NOW, THEREFORE, for and in
consideration of the premises and mutual covenants contained
herein, and for good and valuable consideration, the receipt and
sufficiency of which are hereby acknowledged, and subject to the
terms and conditions hereinafter set forth, the parties hereto
enter into this Agreement and agree as follows.
1. DUTIES . Employee shall
perform all assigned duties competently, diligently and efficiently
and shall follow the reasonable and lawful instructions and
directions of the Chief Executive Officer and the Board of
Directors of the Company. Employee shall serve as Chief Financial
Officer of the Company and will be a full-time employee of the
Company and shall devote all of his professional time to his duties
for the Company. Employee further agrees that while employed by the
Company, Employee will not be employed or engaged by any third
party without first obtaining the prior written consent of the
Company.
2. COMPENSATION . The Company
will pay Employee for services rendered hereunder at the rate of
$190,000 per year, less all applicable local, state and federal
taxes and any other deductions required by law or properly
authorized by Employee, payable in accordance with the
Company’s usual payroll practices (the “Base
Pay”), which amount may be increased or decreased from time
to time by the Board of Directors of the Company. The Employee will
be eligible to receive performance-based bonuses up to 50% of his
Base Pay in the discretion of the Board of Directors.

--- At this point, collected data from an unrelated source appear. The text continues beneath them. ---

(** ** Handlers *)

Definition signed_request (request : HttpRequest) (method : AcsHttpMethod) (query : option bytes) (body : bytes) (now : Z)
    : SignedRequest :=
  {| sr_headers := hq_headers request; sr_method := method; sr_path := hq_path request; sr_query := query; sr_body := body;
     sr_now_epoch_ms := now |}.

Definition handle_issue_challenge (clock : nat → Z) (network : bytes) : M Response :=
  response ← issue_creation_challenge cfg network (clock 2%nat);
  json 200 (AnChallenge response).

Definition handle_create_account (clock : nat → Z) (network : bytes) (http : HttpRequest) (body : bytes) : M Response :=
  request ← decode_body (json_create_account body);
  _ ← require_contract (ca_contract_id request);
  let now := clock 2%nat in
  public_key ← verify_account_creation_request (signed_request http AcsPost None body now) request;
  response ← create_account cfg request public_key network now;
  json 201 (AnAccount response).

Definition handle_create_object (clock : nat → Z) (account object_id : bytes) (http : HttpRequest) (body : bytes) : M Response :=
  request ← decode_body (json_create_object body);
  _ ← require_contract (co_contract_id request);
  _ ← (if bool_decide (co_object_id request = object_id) then mret tt
       else malformed (api_invalid (bs "object ID does not match request path")));
  let now := clock 2%nat in
  _ ← verify_registered_request cfg (signed_request http AcsPut (hq_query http) body now) account true;
  response ← create_object cfg account object_id (co_value request) now;
  json 200 (AnCreated response).
(* ===== verification/AcsServerExample.v ===== *)
(** * A concrete cloud server

    Small executable stand-ins for the libraries of the server, and a server that is
    started, used, collected and started again, on which the theorems are applied. The last
    part shows what the code does in some corners. *)

From Stdlib Require Import Strings.Byte.
From stdpp Require Import base gmap list strings sorting relations countable.
From S2P Require Import Prelude AcsContracts CloudRecords CloudAcs CloudExample AcsLimits AcsStoreState.
From S2P Require Import AcsStore AcsGc AcsAuth AcsStoreRun AcsStoreInv AcsStoreSteps AcsGcSteps AcsStoreOpen.
From S2P Require Import AcsStoreCorrect AcsServer AcsObjects AcsAnswers AcsPolicy AcsHttp.
From S2P Require Import AcsAccess AcsHttpCorrect AcsStream.

Local Open Scope Z_scope.

(** ** The libraries *)

Definition toy_signature (key text : bytes) : bytes := take 64 (hex_lower (toy_digest (key ++ text))).
#[local] Instance toy_server_libs : ServerLibs :=
  {| sv_sha256 := toy_digest; sv_b64_encode := id; sv_b64_decode := Some;
     sv_hmac := λ key text, toy_digest (key ++ text);
     sv_signature_ok := λ _, true; sv_key_ok := λ _, true;
     sv_verify := λ key text signature, bool_decide (signature = toy_signature key text);
     children_to_json := λ c, Ok (bits (countable.encode c));
     children_from_json := λ j, match (p ← of_bits j; countable.decode p) with Some c => Ok c | None => Err [] end;
     object_json_bytes := λ _, Ok 100; root_json_bytes := λ _, Ok 100; cas_json_bytes := λ _, Ok 100;
     list_json_bytes := λ _, Ok 100; event_json_bytes := λ _, Ok 100;
     text_no_rows := []; text_out_of_range := []; text_constraint := []; text_overflow := [];
     text_file_exists := []; text_file_missing := [] |}.
#[local] Instance toy_server_laws : ServerLaws.
Proof.
  split; [done|]. intros c j [= <-]. simpl. rewrite of_bits_bits. simpl. by rewrite decode_encode.
Qed.

Definition toy_bucket : TokenBucketConfig := per_minute 100000 100000.
Definition toy_config : StoreConfig :=
  {| storage_root := []; anonymous_quota_bytes := 100000; anonymous_object_limit := 10;
     global_storage_limit_bytes := 1000000; inline_threshold_bytes := 4; event_retention := 2;
     global_operation_bucket := toy_bucket; network_operation_bucket := toy_bucket; account_operation_bucket := toy_bucket;
     global_ingress_bucket := toy_bucket; network_ingress_bucket := toy_bucket; account_ingress_bucket := toy_bucket;
     global_egress_bucket := toy_bucket; network_egress_bucket := toy_bucket; account_egress_bucket := toy_bucket;
     global_sse_limit := 10; account_sse_limit := 10; network_sse_limit := 10;
     creation_network_bucket := toy_bucket; creation_global_bucket := toy_bucket;
     stored_bytes_warning := 0; stored_bytes_critical := 0; filesystem_free_bytes_warning := 0;
     filesystem_free_bytes_critical := 0; sse_connections_warning := 0; sse_connections_critical := 0;
     gc_database_pause_ms_warning := 0; gc_database_pause_ms_critical := 0; gc_elapsed_ms_warning := 0;
     gc_elapsed_ms_critical := 0; write_resume_headroom_bytes := 0; write_resume_min_filesystem_free_bytes := 0;
     backup_interval_seconds := 0; backup_retained_snapshots := 0; backup_age_seconds_warning := 0;
     backup_age_seconds_critical := 0; backup_elapsed_ms_warning := 0; backup_elapsed_ms_critical := 0;
     backup_sqlite_snapshot_ms_warning := 0; backup_sqlite_snapshot_ms_critical := 0;
     backup_wal_growth_bytes_warning := 0; backup_wal_growth_bytes_critical := 0;
     backup_linked_blob_count_warning := 0; backup_linked_blob_count_critical := 0;
     backup_linked_blob_bytes_warning := 0; backup_linked_blob_bytes_critical := 0 |}.
Definition toy_world : World :=
  {| w_sql := []; w_io := []; w_free := Ok 1000; w_random := (λ n, Ok [z2b n]) <$> seqZ 1 40; w_file_time := 5;
     w_elapsed := []; w_integrity := [] |}.

(** ** Requests *)

Definition toy_account : bytes := replicate 32 x41.
Definition toy_key : bytes := replicate 32 x4b.
Definition toy_key_id : bytes := replicate 16 x6b.
Definition toy_network : bytes := bs "net".
Definition toy_registration : AcsCreateAccountRequest :=
  {| ca_contract_id := ACS_CONTRACT_ID; ca_account_locator := toy_account; ca_signing_key_id := toy_key_id;
     ca_signing_public_key_base64url := toy_key; ca_creation_challenge := [x01] |}.
Definition value_of (content : bytes) (children : list bytes) : AcsEncryptedValue :=
  from_ciphertext toy_digest id content children.
Definition leaf : AcsEncryptedValue := value_of (bs "leaf content") [].
Definition branch : AcsEncryptedValue := value_of (bs "b") [bs "leaf"].
Definition stray : AcsEncryptedValue := value_of (bs "stray content") [].
Definition swap_of (revision : Z) (hash : option bytes) (v : AcsEncryptedValue) : AcsCompareAndSwapRootRequest :=
  {| cas_contract_id := ACS_CONTRACT_ID; cas_expected_revision := revision; cas_expected_root_hash := hash; cas_replacement := v |}.
Definition hash_of_root (v : AcsEncryptedValue) : bytes :=
  match authenticated_hash toy_digest Some v KindRoot ACS_FIXED_ROOT_ID with Ok h => h | Err _ => [] end.

Definition root1 : AcsEncryptedValue := value_of (bs "root one") [bs "branch"].
Definition root2 : AcsEncryptedValue := value_of (bs "root two") [bs "branch"].
Definition root3 : AcsEncryptedValue := value_of (bs "root three") [].

Definition setup : list Request :=
  [RqChallenge toy_network 10; RqCreateAccount toy_registration toy_key toy_network 11].
Definition uploads : list Request :=
  [RqCreateObject toy_account (bs "leaf") leaf 20; RqCreateObject toy_account (bs "branch") branch 21;
   RqCreateObject toy_account (bs "stray") stray 22].
Definition swaps : list Request :=
  [RqSwapRoot toy_account (swap_of 0 None root1) toy_network 30;
   RqSwapRoot toy_account (swap_of 0 None root3) toy_network 31;
   RqSwapRoot toy_account (swap_of 1 (Some (hash_of_root root1)) root2) toy_network 32].
Definition used_store : Store := perform_all toy_config (setup ++ uploads ++ swaps) (started toy_config toy_world).


(** ** The promises, applied *)

Lemma toy_retains : 1 ≤ event_retention toy_config.
Proof. done. Qed.
Lemma toy_ceiling : 0 ≤ global_storage_limit_bytes toy_config.
Proof. done. Qed.

(** The same requests, as parts of an interleaving. *)
Definition toy_phases : list Phase := PhStart :: (PhRequest <$> setup ++ uploads ++ swaps).
Definition toy_history : list bytes := [hash_of_root root1; hash_of_root root2].
Lemma toy_kept : PhRequest (RqDelete toy_account) ∉ toy_phases.
Proof. intros Hin. repeat (apply elem_of_cons in Hin as [Hin|Hin]; [done|]). by apply elem_of_nil in Hin. Qed.

Lemma serve_all qs s :
  forallb (λ q, negb (collects q)) qs = true → rtc (serve toy_config) s (perform_all toy_config qs s).
Proof.
  unfold perform_all. revert s. induction qs as [|q qs IH]; simpl; intros s Hq; [apply rtc_refl|].
  apply andb_true_iff in Hq as [Hq Hqs]. eapply rtc_l; [|by apply IH]. apply serve_request. by intros now grace ->.
Qed.
Lemma started_open w : (open toy_config (new_store w)).1 = Ok tt → open toy_config (new_store w) = (Ok tt, started toy_config w).
Proof. intros Ho. unfold started. by destruct (open toy_config (new_store w)) as [r s]; simpl in *; subst. Qed.
Lemma used_store_served : served toy_config used_store.
Proof.
  exists toy_world. eapply rtc_l; [|by apply serve_all]. apply serve_start. apply started_open. vm_compute. reflexivity.
Qed.

Lemma proceed_all qs s : rtc (proceed toy_config) s (perform_all toy_config qs s).
Proof.
  unfold perform_all. revert s. induction qs as [|q qs IH]; simpl; intros s; [apply rtc_refl|].
  eapply rtc_l; [|by apply IH]. by apply (proceed_phase toy_config (PhRequest q)).
Qed.
Lemma proceed_open cfg s : (open cfg s).1 = Ok tt → proceed cfg s (open cfg s).2.
Proof. exact (proceed_phase cfg PhStart s). Qed.
Lemma proceed_row cfg account i v now s : proceed cfg s (phase_op cfg (PhRow account i v now) s).2.
Proof. by apply proceed_phase. Qed.
Lemma proceed_started : proceed toy_config (new_store toy_world) (started toy_config toy_world).
Proof.
  unfold started. apply proceed_open. vm_compute. reflexivity.
Qed.
(** The uploads begun together: the rows first, then the blobs, then their ends. *)
Definition begun_store : Store :=
  (phase_op toy_config (PhRow toy_account (bs "later") leaf 41)
    (phase_op toy_config (PhRow toy_account (bs "late") stray 40) used_store).2).2.
Lemma begun_store_attained : attained toy_config begun_store.
Proof.
  exists toy_world. apply (rtc_l _ _ (started toy_config toy_world)); [apply proceed_started|].
  transitivity used_store; [apply proceed_all|].
  apply (rtc_l _ _ (phase_op toy_config (PhRow toy_account (bs "late") stray 40) used_store).2).
  - apply proceed_row.
  - apply rtc_once, proceed_row.
Qed.

Lemma charges_exact_witness :
  ∃ a, accounts (db begun_store) !! toy_account = Some a ∧ a_object_count a = 5
    ∧ a_stored_bytes a = objects_charge (objects_of toy_account (db begun_store)) + root_charge (roots (db begun_store) !! toy_account).
Proof.
  destruct (accounts (db begun_store) !! toy_account) as [a|] eqn:Ha; [|vm_compute in Ha; discriminate]. exists a.
  destruct (charges_exact toy_config toy_retains begun_store toy_ceiling begun_store_attained) as [Hok _].
  destruct (Hok _ _ Ha) as (Hst & _). split; [reflexivity|].
  assert (a_object_count <$> accounts (db begun_store) !! toy_account = Some 5) as E by (vm_compute; reflexivity).
  rewrite Ha in E. injection E as E. split; [exact E|exact Hst].
Defined.

Lemma content_kept_witness :
  ∃ o content, objects_of toy_account (db used_store) !! bs "leaf" = Some o ∧ len content = o_ciphertext_bytes o
    ∧ sha256_hex content = o_ciphertext_sha256 o.
Proof.
  destruct (proj2 (content_kept toy_config toy_retains toy_ceiling) used_store used_store_served) as [Hok _].
  destruct (objects_of toy_account (db used_store) !! bs "leaf") as [o|] eqn:Ho; [|vm_compute in Ho; discriminate].
  assert (o_state <$> objects_of toy_account (db used_store) !! bs "leaf" = Some ObjReady) as E by (vm_compute; reflexivity).
  rewrite Ho in E. injection E as E. destruct (Hok _ _ _ Ho E) as (content & Hl & Hd & _). exists o, content.
  split; [reflexivity|]. split; [exact Hl|exact Hd].
Defined.

Lemma interleaved_roots_witness :
  history (db (run_phases toy_config toy_phases (new_store toy_world)).2) toy_account toy_history.
Proof.
  pose proof (interleaved_roots toy_config toy_retains toy_phases toy_account toy_world toy_kept) as Hh.
  assert ((filter (λ ah, ah.1 = toy_account) (run_phases toy_config toy_phases (new_store toy_world)).1).*2 = toy_history) as E
    by (vm_compute; reflexivity).
  rewrite <- E. destruct (run_phases toy_config toy_phases (new_store toy_world)) as [commits s']. exact Hh.
Defined.

(** A swap after two others, of a server with that history. *)
Definition phased_store : Store := (run_phases toy_config toy_phases (new_store toy_world)).2.
Lemma phased_store_ok : saved phased_store = None ∧ data_inv (db phased_store) ∧ history (db phased_store) toy_account toy_history.
Proof.
  pose proof (run_phases_history toy_config toy_retains toy_phases toy_account [] (new_store toy_world) eq_refl empty_data_inv
    (empty_history toy_account) toy_kept) as Hrun.
  assert ((filter (λ ah, ah.1 = toy_account) (run_phases toy_config toy_phases (new_store toy_world)).1).*2 = toy_history) as E
    by (vm_compute; reflexivity).
  rewrite <- E. unfold phased_store. destruct (run_phases toy_config toy_phases (new_store toy_world)) as [commits s']. exact Hrun.
Qed.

In addition,
subject to the terms of a separate stock option agreement between
Employee and the Company (which will include a vesting schedule),
Employee will receive an option (in the form of an incentive stock
option if permitted by law) to purchase 90,000 shares of the
Company’s common stock at an exercise price of $3.96 per
share.
3. OTHER BENEFITS . Employee
may participate in any of the Company’s benefit plans or
programs available to similarly situated employees, provided,
however, that Employee’s participation is subject to the
applicable terms, conditions and eligibility requirements of any
such plans and programs, as they may exist from time to
time.
4. RESTRICTIVE COVENANTS
.
(a) Employee agrees that, while
employed or retained by the Company in any capacity and for a
period of one (1) year following the termination of
Employee’s employment relationship with the Company, by
either party for any reason whatsoever, Employee shall not, without
the prior written consent of the Board of Directors, directly or
indirectly, alone or as a partner, joint venturer, officer,
director, employee, consultant, agent, independent contractor or
stockholder of any company or business, engage in any business
activity that directly or indirectly competes with the Company, in
any position that is substantially similar to the position Employee
held with the Company ( i.e. , a “C-level”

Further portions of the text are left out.